This topic describes the permissions of each of the preset workspace-level and global roles.

Workspace-level roles

DataWorks provides the following preset workspace-level roles: workspace owner, workspace administrator, developer, O&M engineer, deployment engineer, visitor, security administrator, and model designer. You cannot assign the workspace owner role to other workspace members. For more information about the permissions of the preset roles, see Permission list.

Global roles

DataWorks provides the following preset global roles: tenant administrator, tenant member, tenant security administrator, data directory administrator, metadata collection administrator, and data governance administrator.

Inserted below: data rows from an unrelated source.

(** C29: a client that starts what it is offered never has more than five jobs
    running, no job is retried more often than allowed, the job offered is as urgent
    as any that waits, and an idle coordinator whose jobs are served one at a time
    empties its line in order of urgency. *)
Theorem coordinator_serves M us :
  0 <= M < 2 ^ 32 → Forall (use_ok M) us →
  let jobs := uses us [] in
  active_job_count jobs <= MAX_CONCURRENT_JOBS ∧
  Forall (λ j, 0 <= retry_count j <= M) jobs ∧
  (∀ j k, get_next_job jobs = Some j → k ∈ get_pending_jobs jobs →
     priority (request k) <= priority (request j)) ∧
  (∀ clock, active_job_count jobs = 0 → pending_job_count jobs <= len clock →
     let '(served, jobs') := serve clock jobs in
     served = request <$> get_pending_jobs jobs ∧ StronglySorted no_less_urgent served ∧
     pending_job_count jobs' = 0 ∧ active_job_count jobs' = 0).
Proof.
  intros HM Hu jobs. destruct (uses_ok M us [] HM Hu) as [Hs Hb Hr]; [by repeat constructor|].
  fold jobs in Hs, Hb, Hr. split_and!; [by rewrite <- length_running|done| |].
  - intros j k. by apply next_is_most_urgent.
  - intros clock Ha Hl. rewrite length_waiting in Hl. rewrite <- length_running in Ha.
    assert (running jobs = []) as He by (apply nil_length_inv; unfold len in Ha; lia).
    pose proof (serve_all clock jobs He Hl) as Hv. destruct (serve clock jobs) as [served jobs'].
    rewrite length_waiting, <- length_running. destruct Hv as (-> & -> & ->). by split_and!.
Qed.

(** ** Concrete requests *)

Module Sample.

Program Definition toy_id (n : Z) : array 32 := dexist (le_bytes 32 n) _.
Next Obligation. intros. apply length_le_bytes. Qed.

Definition request_to (n t p : Z) : ReplicationRequest :=
  MkReplicationRequest (toy_id n) (zeros 32) (zeros 32) (toy_id t) 0 p.

End Sample.

(** Reviving a failed job does not look for another job of the same key. *)
Definition duplicated : list use :=
  [Ask (Sample.request_to 1 2 5); Schedule 1; Finish (Sample.request_to 1 2 5) false [] 2;
   Ask (Sample.request_to 1 2 5); Retry 3].

Lemma retry_duplicates : waiting (uses duplicated []) = [Sample.request_to 1 2 5; Sample.request_to 1 2 5].
Proof. vm_compute. reflexivity. Qed.

Lemma coordinator_serves_witness :
  let jobs := uses [Ask (Sample.request_to 1 2 5); Ask (Sample.request_to 1 3 10); Retry 3] [] in
  active_job_count jobs <= 5 ∧
  let '(served, jobs') := serve [(1, 2, true); (3, 4, false)] jobs in
  served = [Sample.request_to 1 3 10; Sample.request_to 1 2 5] ∧ pending_job_count jobs' = 0.
Proof.
  pose proof (coordinator_serves 3 [Ask (Sample.request_to 1 2 5); Ask (Sample.request_to 1 3 10); Retry 3]
    ltac:(lia) ltac:(repeat constructor; cbn; lia)) as (Hb & _ & _ & Hs).
  split; [exact Hb|].
  specialize (Hs [(1, 2, true); (3, 4, false)] eq_refl ltac:(vm_compute; discriminate)).
  cbv zeta. destruct (serve _ _) as [served jobs']. destruct Hs as (-> & _ & Hp & _).
  split; [vm_compute; reflexivity|exact Hp].
Defined.
(* ===== verification/TrustGraph.v ===== *)
(** Trust between nodes: [TrustGraph] of src/core/reputation/reputation.hpp and
    reputation.cpp, and [TrustPathFinder] of attestation.hpp and attestation.cpp.

    The graph is a map of maps; the loops visit their entries in key order.  The
    searches run over a queue with fuel: [None] is running out of it, which the
    theorems exclude.  The clock in seconds is the argument [now]. *)

From S2P Require Import Prelude Common Floats.

(** ** The graph *)

Record TrustEdge := MkTrustEdge {
  te_from : NodeID;
  te_to : NodeID;
  trust_weight : float;
  established_at : Z;
  last_updated : Z
}.

Abbreviation TrustEdges := (gmap NodeID TrustEdge).
Abbreviation TrustGraph := (gmap NodeID TrustEdges).

Definition is_strong (e : TrustEdge) : bool := fgeb (trust_weight e) (literal 7 10).
Definition is_weak (e : TrustEdge) : bool := fltb (trust_weight e) (literal 3 10).

(** [if (weight < 0.0f) weight = 0.0f; if (weight > 1.0f) weight = 1.0f;] *)
Definition clamp_weight (w : float) : float :=
  let w := if fltb w f_zero then f_zero else w in
  if fltb f_one w then f_one else w.

Definition out_edges (n : NodeID) (g : TrustGraph) : TrustEdges := default ∅ (g !! n).

Definition add_edge (from to : NodeID) (weight : float) (now : Z) (g : TrustGraph) : TrustGraph :=
  <[from := <[to := MkTrustEdge from to (clamp_weight weight) now now]> (out_edges from g)]> g.

Definition remove_edge (from to : NodeID) (g : TrustGraph) : TrustGraph :=
  match g !! from with
  | Some es => <[from := delete to es]> g
  | None => g
  end.
(** Changing a score changes nothing else. *)
Lemma apply_score_delta_ok k n delta reason now m :
  0 <= k → manager_ok k m → in_s 32 (get_reputation n m + delta) →
  ∃ m', apply_score_delta n delta reason now m = Ok m' ∧ manager_ok k m' ∧
    attestations m' = attestations m ∧ vouches m' = vouches m ∧ trust_graph m' = trust_graph m ∧
    ∀ n', get_reputation n' m' =
      if decide (n = n') then clamp_reputation (get_reputation n m + delta)
      else get_reputation n' m.
Proof.
  intros Hk M Hd. unfold apply_score_delta. rewrite reputation_total in Hd.
  destruct (change_total_ok k n delta (λ total, MkReputationEvent now None delta total None reason)
    _ (detailed_ok k n m Hk M) Hd) as (s & -> & Hs & Ht).
  eexists. split; [done|]. split; [by apply with_score_ok|]. do 3 (split; [done|]).
  intros n'. by rewrite reputation_with_score, Ht, <- reputation_total.
Qed.

Lemma action_score_bound a : Z.abs (get_action_score a) <= 50.
Proof. by destruct a. Qed.

Lemma count_action_ok k n a s :
  0 <= k → 50 * k + 50 < 2 ^ 31 → score_ok k n s →
  ∃ s', count_action a s = Ok s' ∧ score_ok (k + 1) n s' ∧ total_score s' = total_score s.
Proof.
  intros Hk Hr [Hn Ht He Hp].
  destruct s as [node total hosting contribution vouching penalty hosted bandwidth successful
    failed violations events]. cbn in Hn, Ht, He, Hp.
  rewrite !list.Forall_cons in Hp. destruct Hp as (H1 & H2 & H3 & H4 & _).
  pose proof (action_score_bound a) as Ha.
  assert (∀ x, Z.abs x <= 50 * k → add_s 32 x (get_action_score a) = Ok (x + get_action_score a))
    as Hadd by (intros; apply add_s_ok; unfold in_s; lia).
  unfold count_action. destruct a; rewrite Hadd by done; (eexists; split; [done|]); cbn in Ha |- *;
    (split; [split; cbn; try done; repeat constructor; lia|done]).
Qed.

Lemma score_ok_mono k n s : score_ok k n s → score_ok (k + 1) n s.
Proof.
  intros [Hn Ht He Hp]. split; try done. eapply list.Forall_impl; [exact Hp|]. cbn. lia.
Qed.

Lemma manager_ok_mono k m : manager_ok k m → manager_ok (k + 1) m.
Proof.
  intros [S A V G]. split; try done. intros n s Hs. by apply score_ok_mono, S.
Qed.

Lemma record_action_ok k n a related now m :
  0 <= k → 50 * k + 50 < 2 ^ 31 → manager_ok k m →
  ∃ m', record_action n a related now m = Ok m' ∧ manager_ok (k + 1) m' ∧
    ∀ n', get_reputation n' m' =
      if decide (n = n') then clamp_reputation (get_reputation n m + get_action_score a)
      else get_reputation n' m.
Proof.
  intros Hk Hr M. unfold record_action.
  destruct (count_action_ok k n a _ Hk Hr (detailed_ok k n m Hk M)) as (s & -> & Hs & Ht).
  cbn [mbind outcome_bind].
  assert (in_s 32 (total_score s + get_action_score a)).
  { rewrite Ht, <- reputation_total. apply (safe_change k); [done..|].
    pose proof (action_score_bound a). unfold safe_delta. lia. }
  destruct (change_total_ok (k + 1) n (get_action_score a) (λ total, MkReputationEvent now (Some a)
    (get_action_score a) total related []) s Hs) as (s' & -> & Hs' & Ht'); [done|].
  eexists. split; [done|]. split; [by apply with_score_ok; [apply manager_ok_mono|]|].
  intros n'. by rewrite reputation_with_score, Ht', Ht, <- reputation_total.
Qed.

(** *** Attestations *)

Definition no_signature (sg : Signature) : Prop := Forall (λ b, byte_val b = 0) (arr sg).

#[export] Instance no_signature_dec sg : Decision (no_signature sg).
Proof. unfold no_signature. apply _. Defined.

(** What [verify_attestation] accepts. *)
Definition acceptable (now : Z) (a : Attestation) : Prop :=
  now < at_expires a ∧ attester a ≠ zeros 32 ∧ subject a ≠ zeros 32 ∧ attester a ≠ subject a ∧
  statement a ≠ [] ∧ -100 <= at_score_delta a <= 100 ∧ ¬ no_signature (at_signature a).

#[export] Instance acceptable_dec now a : Decision (acceptable now a).
Proof. unfold acceptable. apply _. Defined.

Lemma verify_acceptable now a : verify_attestation now a = true ↔ acceptable now a.
Proof.
  unfold verify_attestation, acceptable, is_expired.
  assert (Hsg : existsb (λ b, negb (byte_val b =? 0)) (arr (at_signature a)) = true ↔
                ¬ no_signature (at_signature a)).
  { unfold no_signature. rewrite existsb_exists. split.
    - intros (b & Hb & H) Hall. rewrite list.Forall_forall in Hall.
      rewrite Hall in H by by apply list_elem_of_In. done.
    - intros H. apply not_Forall_Exists in H; [|apply _]. apply list.Exists_exists in H as (b & Hb & H).
      exists b. split; [by apply list_elem_of_In|]. by apply negb_true_iff, Z.eqb_neq. }
  destruct (Z.leb_spec (at_expires a) now); [split; [done|lia]|].
  repeat (case_decide; [split; [done|tauto]|]).
  destruct (Z.ltb_spec (at_score_delta a) (-100)); [split; [done|lia]|].
  destruct (Z.ltb_spec 100 (at_score_delta a)); [split; [done|lia]|].
  cbn [orb]. rewrite Hsg. split; [tauto|]. tauto.
Qed.

Lemma add_edge_ok from to w now g :
  is_nan w = false → graph_ok g → graph_ok (add_edge from to w now g).
Proof.
  intros Hw G a b t. rewrite add_edge_trust. case_decide; [|apply G].
  intros [= <-]. by apply clamp_weight_nonneg.
Qed.
(** One member event, whoever issues it, with the role of a founder in it makes the node a
    founder of the network in the state view: it may revoke keys and disband the network,
    and check_access grants it as long as the node is active. *)
Theorem anybody_becomes_founder `{Crypto} n net e view :
  event_type e = NETWORK_MEMBER_ADDED →
  data e = membership_to_bytes (MkNetworkMembershipData net n (str "FOUNDER")) →
  ∃ view', apply_event e view = Ok view' ∧
    can_disband_network n net view' = true ∧ can_revoke_keys n net view' = true ∧
    get_access_level_in_network n net view' = FOUNDER ∧
    is_node_active n view' = is_node_active n view ∧
    granted (check_access (MkAccessRequest n DISBAND_NETWORK (Some net) None None) view'
               initialize_default_policies) = is_node_active n view.
Proof.
  intros Ht Hd. set (x := MkNetworkMembershipData net n (str "FOUNDER")) in *.
  assert (Hx : membership_from_bytes (data e) = Some x).
  { rewrite Hd. refine (decode_encode_exact x _ _); [done|].
    unfold vector_fits. cbn [encode NetworkMembershipData_codec]. unfold membership_to_bytes.
    autorewrite with len. done. }
  assert (He : apply_event e view = Ok (apply_network_member_added e view)).
  { unfold apply_event. rewrite Ht. done. }
  unfold apply_network_member_added in He. rewrite Hx in He. cbn [member_node nm_network_id role x] in He.
  eexists. split; [exact He|]. clear He. set (view' := at_node _ _ _).
  assert (Hnet : get_network_state net view' =
    Some (add_member n (str "FOUNDER") (at_or default_network net (networks view)))).
  { unfold get_network_state. cbn. apply lookup_insert_eq. }
  assert (Hf : is_network_founder n net view' = true).
  { unfold is_network_founder. rewrite Hnet. unfold get_member_role. cbn. by rewrite lookup_insert_eq. }
  assert (Ha : is_node_active n view' = is_node_active n view).
  { unfold is_node_active. cbn. rewrite lookup_insert_eq. cbn. unfold at_or. by destruct (nodes view !! n). }
  split; [exact Hf|]. split; [exact Hf|].
  split; [unfold get_access_level_in_network; by rewrite Hf|]. split; [exact Ha|].
  apply eq_true_iff_eq. rewrite default_access_spec, <- Ha. unfold entitled. cbn.
  split; [by intros [? _]|]. intros ?. split; [done|]. exists net. split; [done|].
  split; [|by apply founder_spec]. unfold is_node_in_network, get_network_state in *. rewrite Hnet.
  unfold has_member. apply bool_decide_eq_true_2. cbn. set_solver.
Qed.

(** The level of a node: no node is only identified, since its identity key counts as any
    key; in a network whoever has the role is a founder. *)
Theorem access_levels n net view :
  get_access_level n view ≠ IDENTIFIED ∧
  (get_access_level n view = TRUSTED ↔
     is_node_active n view = true ∧ 0 < get_node_key_balance n IDENTITY view ∧
     100 <= get_node_reputation n view) ∧
  (get_access_level n view = KEYED ↔
     is_node_active n view = true ∧ 0 < get_node_key_balance n IDENTITY view ∧
     get_node_reputation n view < 100) ∧
  (get_access_level_in_network n net view = FOUNDER ↔ holds_role n net (str "FOUNDER") view).
Proof.
  assert (Hk : 0 < get_node_key_balance n IDENTITY view → has_any_keys n view = true).
  { intros. apply has_any_keys_spec. by exists IDENTITY. }
  assert (Hl : get_access_level n view ≠ IDENTIFIED ∧ get_access_level n view ≠ FOUNDER).
  { unfold get_access_level. destruct (is_node_active n view); [|done]. cbn [negb].
    destruct (Z.ltb_spec 0 (get_node_key_balance n IDENTITY view)); [|done]. cbn [negb].
    rewrite Hk by done. cbn [negb]. by destruct (_ <=? _). }
  split; [apply Hl|]. rewrite <- founder_spec. unfold get_access_level_in_network.
  split; [|split].
  3: { destruct (is_network_founder n net view); [done|]. split; [|done]. intros E. by apply Hl in E. }
  all: unfold get_access_level; destruct (is_node_active n view); cbn [negb]; [|split; [done|by intros [? _]]].
  all: destruct (Z.ltb_spec 0 (get_node_key_balance n IDENTITY view)); cbn [negb];
    [rewrite Hk by done; cbn [negb]|split; [done|intros (_ & ? & _); lia]].
  all: destruct (Z.leb_spec 100 (get_node_reputation n view)); split; (done || lia || auto with lia).
Qed.

(** ** Concrete inputs *)

Definition appointment (n : NodeID) : LedgerEvent :=
  event_of carol NETWORK_MEMBER_ADDED 160
    (membership_to_bytes (MkNetworkMembershipData sample_net n (str "FOUNDER"))).

(** [alice] was made a founder, and left. *)
Definition departed : StateManager :=
  match apply_events (sample_history ++ [appointment alice; event_of alice NODE_LEFT 170 []])
          empty_state with
  | Ok s => s
  | _ => empty_state
  end.

Lemma departed_eq :
  apply_events (sample_history ++ [appointment alice; event_of alice NODE_LEFT 170 []]) empty_state =
  Ok departed.
Proof. apply ok_value. vm_compute. reflexivity. Qed.

Lemma shortcuts_skip_activity_witness :
  can_disband_network alice sample_net departed = true ∧
  granted (@check_access toy_crypto (MkAccessRequest alice DISBAND_NETWORK (Some sample_net) None None)
             departed initialize_default_policies) = false.
Proof.
  split; [vm_compute; reflexivity|].
  destruct (@shortcuts_skip_activity toy_crypto _ alice sample_net departed
    (wf_apply_events 0 _ _ _ (Z.le_refl 0) (wf_empty_state 0) departed_eq))
    as (_ & _ & _ & _ & _ & _ & _ & _ & E).
  etransitivity; [exact E|]. vm_compute. reflexivity.
Defined.

Definition alice_token : CapabilityToken :=
  @sign_token toy_crypto (MkCapabilityToken alice HOST_THINGS 1000 4600 [] (zeros 64)).

Lemma alice_token_eq :
  @issue_token toy_crypto alice HOST_THINGS None 1000 sample_state initialize_default_policies =
  Some alice_token.
Proof.
  unfold issue_token.
  replace (granted _) with true by (vm_compute; reflexivity). reflexivity.
Qed.

Lemma tokens_prove_nothing_witness :
  @verify_token toy_crypto 2000 alice_token = true ∧ @verify_token toy_crypto 5000 alice_token ≠ true.
Proof.
  destruct (@tokens_prove_nothing toy_crypto alice HOST_THINGS None 1000 sample_state
    initialize_default_policies alice_token alice_token_eq) as (_ & V & _); [unfold in_u; lia|].
  split; [by apply V|]. intros Hv. by apply V in Hv.
Defined.

Lemma anybody_becomes_founder_witness :
  ∃ view', apply_event (appointment bob) sample_state = Ok view' ∧
    granted (@check_access toy_crypto (MkAccessRequest bob DISBAND_NETWORK (Some sample_net) None None)
               view' initialize_default_policies) = true.
Proof.
  destruct (@anybody_becomes_founder toy_crypto bob sample_net (appointment bob) sample_state)
    as (view' & E & _ & _ & _ & _ & G); [done|done|].
  exists view'. split; [exact E|]. etransitivity; [exact G|]. vm_compute. reflexivity.
Defined.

The following table describes the permissions of the roles.
Role Permission Authorized by Description
Tenant administrator The permissions on all the service modules of DataWorks, excluding the permissions that are required for performing operations in the DataWorks console Alibaba Cloud account, RAM users to which the AliyunDataWorksFullAccess policy is attached, and RAM users that are assigned the tenant administrator role by the RAM user who has been assigned the tenant administrator role This role has full permissions in DataWorks, and can perform operations on all the service modules in DataWorks.
Tenant member The same permissions as the development engineer role:
  • Read-only permissions on Data Security Guard
  • Common use permissions on Security Center, excluding all the audit permissions
  • Common use permissions on Data Map, excluding the permissions of the data directory administrator and metadata collection administrator roles
  • Common use permissions on Data Analysis
  • Common use permissions on Approval Center, excluding the approval policy management permission
No authorization is required. By default, all the RAM users that belong to the current Alibaba Cloud account are assigned the tenant member role. By default, all the RAM users and RAM roles that belong to the current Alibaba Cloud account have the permissions of the tenant member role.
Tenant security administrator All the permissions on Security Center, Approval Center, and Data Security Guard The tenant administrator can assign the security administrator role to a RAM user. This role is used to manage the security configurations in a workspace.
Data governance administrator All the permissions on Data Governance The tenant administrator can assign the data governance administrator role to a user. This role is used to manage the features in Data Governance.
Data directory administrator The permissions to manage data directories of Data Map The tenant administrator can assign the data directory administrator role to a user. This role is used to manage data directories of Data Map.
Metadata collection administrator The permissions on metadata collection in Data Map The tenant administrator can assign the metadata collection administrator role to a user. This role is used to manage metadata collection in Data Map.